▸ **WORK REQUIRED**
Please reproduce the entries below exactly, starting at the first line and ending with the line that holds "- [conversationManager.ts], the".

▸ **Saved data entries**
<<<<
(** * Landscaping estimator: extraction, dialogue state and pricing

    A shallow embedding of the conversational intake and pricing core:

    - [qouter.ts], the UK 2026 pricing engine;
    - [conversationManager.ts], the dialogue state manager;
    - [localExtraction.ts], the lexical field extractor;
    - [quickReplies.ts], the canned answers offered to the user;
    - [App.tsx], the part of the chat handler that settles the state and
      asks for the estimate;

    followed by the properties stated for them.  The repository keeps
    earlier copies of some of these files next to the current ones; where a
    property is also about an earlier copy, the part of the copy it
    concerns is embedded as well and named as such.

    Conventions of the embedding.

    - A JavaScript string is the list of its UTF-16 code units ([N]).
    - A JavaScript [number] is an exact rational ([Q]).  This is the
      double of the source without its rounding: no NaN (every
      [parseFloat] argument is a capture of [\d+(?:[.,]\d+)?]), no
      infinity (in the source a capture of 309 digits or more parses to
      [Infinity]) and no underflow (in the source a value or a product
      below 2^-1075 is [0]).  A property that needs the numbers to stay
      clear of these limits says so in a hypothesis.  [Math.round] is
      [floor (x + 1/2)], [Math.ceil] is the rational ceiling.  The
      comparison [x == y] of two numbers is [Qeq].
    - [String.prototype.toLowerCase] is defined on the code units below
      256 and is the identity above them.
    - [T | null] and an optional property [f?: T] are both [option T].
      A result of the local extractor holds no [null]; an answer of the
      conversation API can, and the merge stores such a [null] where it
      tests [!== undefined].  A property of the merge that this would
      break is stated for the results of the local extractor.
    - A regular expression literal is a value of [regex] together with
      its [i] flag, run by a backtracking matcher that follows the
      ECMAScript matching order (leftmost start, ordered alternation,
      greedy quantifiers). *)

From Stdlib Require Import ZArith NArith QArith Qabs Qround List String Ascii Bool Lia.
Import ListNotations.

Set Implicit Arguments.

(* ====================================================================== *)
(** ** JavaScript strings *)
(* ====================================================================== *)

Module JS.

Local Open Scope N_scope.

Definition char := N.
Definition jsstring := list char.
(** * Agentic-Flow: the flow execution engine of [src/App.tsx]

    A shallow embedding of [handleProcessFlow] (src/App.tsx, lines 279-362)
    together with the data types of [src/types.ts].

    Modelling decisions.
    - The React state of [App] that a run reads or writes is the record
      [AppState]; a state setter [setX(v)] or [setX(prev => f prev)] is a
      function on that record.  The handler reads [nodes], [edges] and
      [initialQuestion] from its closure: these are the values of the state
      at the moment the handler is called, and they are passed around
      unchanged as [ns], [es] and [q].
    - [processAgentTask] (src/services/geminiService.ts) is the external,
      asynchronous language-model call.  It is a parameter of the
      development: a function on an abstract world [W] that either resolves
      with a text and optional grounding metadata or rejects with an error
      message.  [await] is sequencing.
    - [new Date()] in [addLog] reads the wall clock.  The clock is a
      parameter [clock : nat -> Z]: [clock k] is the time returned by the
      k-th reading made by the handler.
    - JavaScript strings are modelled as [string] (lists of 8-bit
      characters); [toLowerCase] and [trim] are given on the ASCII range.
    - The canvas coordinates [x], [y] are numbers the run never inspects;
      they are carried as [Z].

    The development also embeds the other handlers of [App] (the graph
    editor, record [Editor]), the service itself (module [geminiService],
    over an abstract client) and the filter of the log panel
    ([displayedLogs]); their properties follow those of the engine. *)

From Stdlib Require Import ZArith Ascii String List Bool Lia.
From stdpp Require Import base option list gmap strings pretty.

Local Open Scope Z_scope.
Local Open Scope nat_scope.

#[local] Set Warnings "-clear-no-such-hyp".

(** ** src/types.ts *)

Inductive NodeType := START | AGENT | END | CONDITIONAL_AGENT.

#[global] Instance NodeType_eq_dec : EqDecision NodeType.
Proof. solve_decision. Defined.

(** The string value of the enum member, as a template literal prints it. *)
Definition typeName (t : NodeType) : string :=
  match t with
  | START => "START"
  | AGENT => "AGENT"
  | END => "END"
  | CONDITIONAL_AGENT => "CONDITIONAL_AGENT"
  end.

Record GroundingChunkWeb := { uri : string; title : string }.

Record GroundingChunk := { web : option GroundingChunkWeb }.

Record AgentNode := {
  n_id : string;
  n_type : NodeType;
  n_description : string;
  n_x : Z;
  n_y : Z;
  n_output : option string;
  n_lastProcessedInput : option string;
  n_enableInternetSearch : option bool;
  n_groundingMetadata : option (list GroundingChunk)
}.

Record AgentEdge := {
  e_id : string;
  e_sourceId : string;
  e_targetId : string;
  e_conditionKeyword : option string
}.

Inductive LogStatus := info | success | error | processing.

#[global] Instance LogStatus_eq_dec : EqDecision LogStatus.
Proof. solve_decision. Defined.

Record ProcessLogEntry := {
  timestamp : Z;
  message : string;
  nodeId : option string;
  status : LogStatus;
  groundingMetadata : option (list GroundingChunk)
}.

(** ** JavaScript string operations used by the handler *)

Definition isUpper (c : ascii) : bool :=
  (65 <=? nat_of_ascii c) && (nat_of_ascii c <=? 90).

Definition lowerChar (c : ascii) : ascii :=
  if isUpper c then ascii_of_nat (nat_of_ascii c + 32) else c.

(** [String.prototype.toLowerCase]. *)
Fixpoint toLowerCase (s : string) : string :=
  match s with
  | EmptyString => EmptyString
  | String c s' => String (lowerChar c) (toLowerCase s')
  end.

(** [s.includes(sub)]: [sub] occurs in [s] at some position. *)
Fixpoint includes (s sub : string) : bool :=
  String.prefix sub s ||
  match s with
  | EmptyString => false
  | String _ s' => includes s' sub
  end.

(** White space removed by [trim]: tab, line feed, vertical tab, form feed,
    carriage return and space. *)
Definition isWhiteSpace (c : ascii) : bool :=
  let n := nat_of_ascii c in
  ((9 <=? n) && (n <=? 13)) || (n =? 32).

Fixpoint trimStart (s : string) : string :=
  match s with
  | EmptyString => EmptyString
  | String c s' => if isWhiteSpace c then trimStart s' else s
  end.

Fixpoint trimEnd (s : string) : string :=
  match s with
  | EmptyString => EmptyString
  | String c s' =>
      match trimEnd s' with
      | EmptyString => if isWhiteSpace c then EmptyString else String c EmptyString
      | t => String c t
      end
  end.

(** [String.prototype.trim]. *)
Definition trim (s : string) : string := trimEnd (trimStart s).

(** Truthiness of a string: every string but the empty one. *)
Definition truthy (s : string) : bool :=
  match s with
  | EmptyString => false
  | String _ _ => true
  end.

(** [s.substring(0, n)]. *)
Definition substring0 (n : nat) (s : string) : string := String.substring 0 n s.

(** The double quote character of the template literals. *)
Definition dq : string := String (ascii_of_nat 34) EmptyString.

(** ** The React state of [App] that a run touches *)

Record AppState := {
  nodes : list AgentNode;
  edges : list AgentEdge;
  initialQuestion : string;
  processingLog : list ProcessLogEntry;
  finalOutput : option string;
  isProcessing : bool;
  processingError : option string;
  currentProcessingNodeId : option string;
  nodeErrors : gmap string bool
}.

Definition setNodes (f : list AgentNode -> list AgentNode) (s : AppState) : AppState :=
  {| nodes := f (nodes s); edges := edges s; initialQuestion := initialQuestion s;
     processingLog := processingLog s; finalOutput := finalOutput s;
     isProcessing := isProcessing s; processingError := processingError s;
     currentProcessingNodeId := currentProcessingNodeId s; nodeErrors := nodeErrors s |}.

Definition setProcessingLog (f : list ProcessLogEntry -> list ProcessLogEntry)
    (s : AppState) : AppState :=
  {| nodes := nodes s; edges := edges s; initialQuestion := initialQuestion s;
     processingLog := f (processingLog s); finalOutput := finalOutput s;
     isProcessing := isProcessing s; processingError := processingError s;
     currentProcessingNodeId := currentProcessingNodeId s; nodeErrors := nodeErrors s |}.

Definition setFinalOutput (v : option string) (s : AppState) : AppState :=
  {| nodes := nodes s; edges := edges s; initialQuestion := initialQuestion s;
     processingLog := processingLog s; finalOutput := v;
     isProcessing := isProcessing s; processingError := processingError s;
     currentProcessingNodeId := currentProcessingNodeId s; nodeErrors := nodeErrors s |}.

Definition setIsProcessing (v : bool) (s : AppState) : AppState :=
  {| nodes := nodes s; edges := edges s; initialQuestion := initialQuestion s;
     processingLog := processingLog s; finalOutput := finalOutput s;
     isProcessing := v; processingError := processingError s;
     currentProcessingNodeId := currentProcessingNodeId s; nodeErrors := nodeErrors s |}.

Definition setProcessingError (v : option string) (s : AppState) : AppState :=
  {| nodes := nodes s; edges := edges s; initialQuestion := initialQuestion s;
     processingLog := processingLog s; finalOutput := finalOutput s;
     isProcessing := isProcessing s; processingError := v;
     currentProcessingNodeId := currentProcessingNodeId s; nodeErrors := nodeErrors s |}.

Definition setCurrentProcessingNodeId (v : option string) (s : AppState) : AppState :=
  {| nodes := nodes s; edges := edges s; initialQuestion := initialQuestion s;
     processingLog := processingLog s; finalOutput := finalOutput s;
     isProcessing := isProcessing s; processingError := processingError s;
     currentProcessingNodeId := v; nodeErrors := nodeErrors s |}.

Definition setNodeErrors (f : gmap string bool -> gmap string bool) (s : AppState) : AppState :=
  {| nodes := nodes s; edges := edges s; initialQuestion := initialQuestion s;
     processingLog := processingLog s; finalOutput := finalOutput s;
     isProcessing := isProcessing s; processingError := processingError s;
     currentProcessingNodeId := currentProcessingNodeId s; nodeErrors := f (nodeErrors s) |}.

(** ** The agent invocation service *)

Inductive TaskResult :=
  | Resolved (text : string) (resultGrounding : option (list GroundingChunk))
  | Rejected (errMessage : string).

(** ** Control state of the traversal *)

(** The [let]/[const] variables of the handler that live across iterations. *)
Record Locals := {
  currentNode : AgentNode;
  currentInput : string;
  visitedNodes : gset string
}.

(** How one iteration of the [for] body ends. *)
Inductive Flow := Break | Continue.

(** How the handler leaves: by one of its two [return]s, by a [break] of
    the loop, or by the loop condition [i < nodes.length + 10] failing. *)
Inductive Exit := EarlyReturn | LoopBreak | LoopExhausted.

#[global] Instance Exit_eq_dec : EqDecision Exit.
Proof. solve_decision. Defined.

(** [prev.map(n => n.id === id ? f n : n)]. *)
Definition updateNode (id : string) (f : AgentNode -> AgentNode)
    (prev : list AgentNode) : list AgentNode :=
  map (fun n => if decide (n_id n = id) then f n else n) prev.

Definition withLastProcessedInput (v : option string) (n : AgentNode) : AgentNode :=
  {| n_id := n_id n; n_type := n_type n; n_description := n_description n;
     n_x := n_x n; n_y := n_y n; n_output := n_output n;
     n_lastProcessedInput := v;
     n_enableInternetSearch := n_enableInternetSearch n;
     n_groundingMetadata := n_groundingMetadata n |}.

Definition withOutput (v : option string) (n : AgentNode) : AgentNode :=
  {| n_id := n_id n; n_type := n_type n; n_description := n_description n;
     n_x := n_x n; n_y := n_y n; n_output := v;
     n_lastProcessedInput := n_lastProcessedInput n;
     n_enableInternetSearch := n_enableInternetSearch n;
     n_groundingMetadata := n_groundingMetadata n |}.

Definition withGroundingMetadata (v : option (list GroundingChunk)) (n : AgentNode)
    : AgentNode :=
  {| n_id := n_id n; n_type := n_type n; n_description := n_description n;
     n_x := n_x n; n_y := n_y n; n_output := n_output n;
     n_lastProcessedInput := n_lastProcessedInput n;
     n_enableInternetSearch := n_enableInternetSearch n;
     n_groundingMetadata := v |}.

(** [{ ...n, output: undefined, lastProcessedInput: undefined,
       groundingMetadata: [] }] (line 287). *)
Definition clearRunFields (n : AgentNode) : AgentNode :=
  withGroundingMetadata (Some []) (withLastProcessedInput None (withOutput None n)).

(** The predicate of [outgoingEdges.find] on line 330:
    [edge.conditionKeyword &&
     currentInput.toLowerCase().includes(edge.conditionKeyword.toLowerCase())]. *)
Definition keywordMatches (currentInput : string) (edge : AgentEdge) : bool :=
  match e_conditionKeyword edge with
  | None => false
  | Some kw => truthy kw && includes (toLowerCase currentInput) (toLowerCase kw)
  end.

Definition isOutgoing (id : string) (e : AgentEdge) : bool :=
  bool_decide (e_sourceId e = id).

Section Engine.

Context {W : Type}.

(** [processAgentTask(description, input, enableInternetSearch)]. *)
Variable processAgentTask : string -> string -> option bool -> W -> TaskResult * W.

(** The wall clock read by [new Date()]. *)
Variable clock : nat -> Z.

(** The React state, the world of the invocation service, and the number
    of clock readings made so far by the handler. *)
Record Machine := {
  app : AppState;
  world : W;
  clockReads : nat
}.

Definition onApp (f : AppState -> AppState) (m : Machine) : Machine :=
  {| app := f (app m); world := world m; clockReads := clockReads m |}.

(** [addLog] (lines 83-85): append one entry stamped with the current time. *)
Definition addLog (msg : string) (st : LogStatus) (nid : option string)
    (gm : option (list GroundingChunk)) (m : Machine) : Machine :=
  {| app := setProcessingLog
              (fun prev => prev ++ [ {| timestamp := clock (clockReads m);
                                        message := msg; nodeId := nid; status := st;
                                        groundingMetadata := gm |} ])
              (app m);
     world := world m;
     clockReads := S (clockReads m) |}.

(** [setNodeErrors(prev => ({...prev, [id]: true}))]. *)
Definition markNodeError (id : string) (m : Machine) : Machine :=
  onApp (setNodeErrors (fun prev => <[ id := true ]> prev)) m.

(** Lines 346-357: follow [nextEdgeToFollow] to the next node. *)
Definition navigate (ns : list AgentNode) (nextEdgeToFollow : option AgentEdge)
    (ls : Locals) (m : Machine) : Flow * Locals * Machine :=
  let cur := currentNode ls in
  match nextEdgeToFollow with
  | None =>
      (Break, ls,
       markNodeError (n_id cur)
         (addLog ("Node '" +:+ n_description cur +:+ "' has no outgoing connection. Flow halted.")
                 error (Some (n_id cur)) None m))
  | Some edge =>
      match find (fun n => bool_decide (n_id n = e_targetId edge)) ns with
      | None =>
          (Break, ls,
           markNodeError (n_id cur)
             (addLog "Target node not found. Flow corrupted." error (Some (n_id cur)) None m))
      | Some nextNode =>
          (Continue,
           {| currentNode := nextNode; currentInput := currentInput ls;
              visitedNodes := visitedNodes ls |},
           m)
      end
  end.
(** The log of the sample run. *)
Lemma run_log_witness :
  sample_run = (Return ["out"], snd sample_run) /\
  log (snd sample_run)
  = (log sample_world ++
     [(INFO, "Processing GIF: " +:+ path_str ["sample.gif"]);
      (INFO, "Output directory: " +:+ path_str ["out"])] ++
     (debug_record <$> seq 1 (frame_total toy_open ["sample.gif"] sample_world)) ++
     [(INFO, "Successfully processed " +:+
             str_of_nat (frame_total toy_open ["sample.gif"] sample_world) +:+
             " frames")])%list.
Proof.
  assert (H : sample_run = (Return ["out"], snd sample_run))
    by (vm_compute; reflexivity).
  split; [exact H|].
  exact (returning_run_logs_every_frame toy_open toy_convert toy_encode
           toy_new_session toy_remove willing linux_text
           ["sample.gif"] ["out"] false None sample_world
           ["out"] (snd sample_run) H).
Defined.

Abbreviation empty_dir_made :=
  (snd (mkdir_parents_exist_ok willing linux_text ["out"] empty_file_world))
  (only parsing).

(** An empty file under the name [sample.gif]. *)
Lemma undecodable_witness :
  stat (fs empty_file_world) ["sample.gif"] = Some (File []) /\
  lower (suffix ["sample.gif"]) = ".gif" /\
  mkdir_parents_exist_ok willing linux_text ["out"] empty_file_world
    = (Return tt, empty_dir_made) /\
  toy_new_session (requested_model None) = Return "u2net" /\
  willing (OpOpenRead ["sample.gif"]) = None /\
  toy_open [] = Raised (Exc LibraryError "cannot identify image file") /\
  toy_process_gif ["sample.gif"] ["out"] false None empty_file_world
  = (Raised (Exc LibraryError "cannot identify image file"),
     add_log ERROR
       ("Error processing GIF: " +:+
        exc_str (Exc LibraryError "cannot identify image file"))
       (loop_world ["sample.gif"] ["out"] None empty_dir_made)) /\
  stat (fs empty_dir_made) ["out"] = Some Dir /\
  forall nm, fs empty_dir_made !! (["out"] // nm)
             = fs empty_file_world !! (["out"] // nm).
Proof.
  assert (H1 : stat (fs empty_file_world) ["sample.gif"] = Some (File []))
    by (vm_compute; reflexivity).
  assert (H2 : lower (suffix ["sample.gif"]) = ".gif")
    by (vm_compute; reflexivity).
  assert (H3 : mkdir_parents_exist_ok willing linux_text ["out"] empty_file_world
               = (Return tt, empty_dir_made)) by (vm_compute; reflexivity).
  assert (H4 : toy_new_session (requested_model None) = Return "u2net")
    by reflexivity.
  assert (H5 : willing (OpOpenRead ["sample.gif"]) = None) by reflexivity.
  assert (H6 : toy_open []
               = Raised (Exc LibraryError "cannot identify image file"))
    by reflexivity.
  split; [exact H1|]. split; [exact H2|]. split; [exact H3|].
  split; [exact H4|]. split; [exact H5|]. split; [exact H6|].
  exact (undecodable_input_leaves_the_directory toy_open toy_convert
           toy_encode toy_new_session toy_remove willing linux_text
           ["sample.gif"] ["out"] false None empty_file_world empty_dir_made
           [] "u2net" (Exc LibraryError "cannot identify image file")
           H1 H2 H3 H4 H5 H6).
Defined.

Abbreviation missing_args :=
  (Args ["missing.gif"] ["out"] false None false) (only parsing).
>>>>
▸ **YOUR RESPONSE**
(** * Landscaping estimator: extraction, dialogue state and pricing

    A shallow embedding of the conversational intake and pricing core:

    - [qouter.ts], the UK 2026 pricing engine;
    - [conversationManager.ts], the dialogue state manager;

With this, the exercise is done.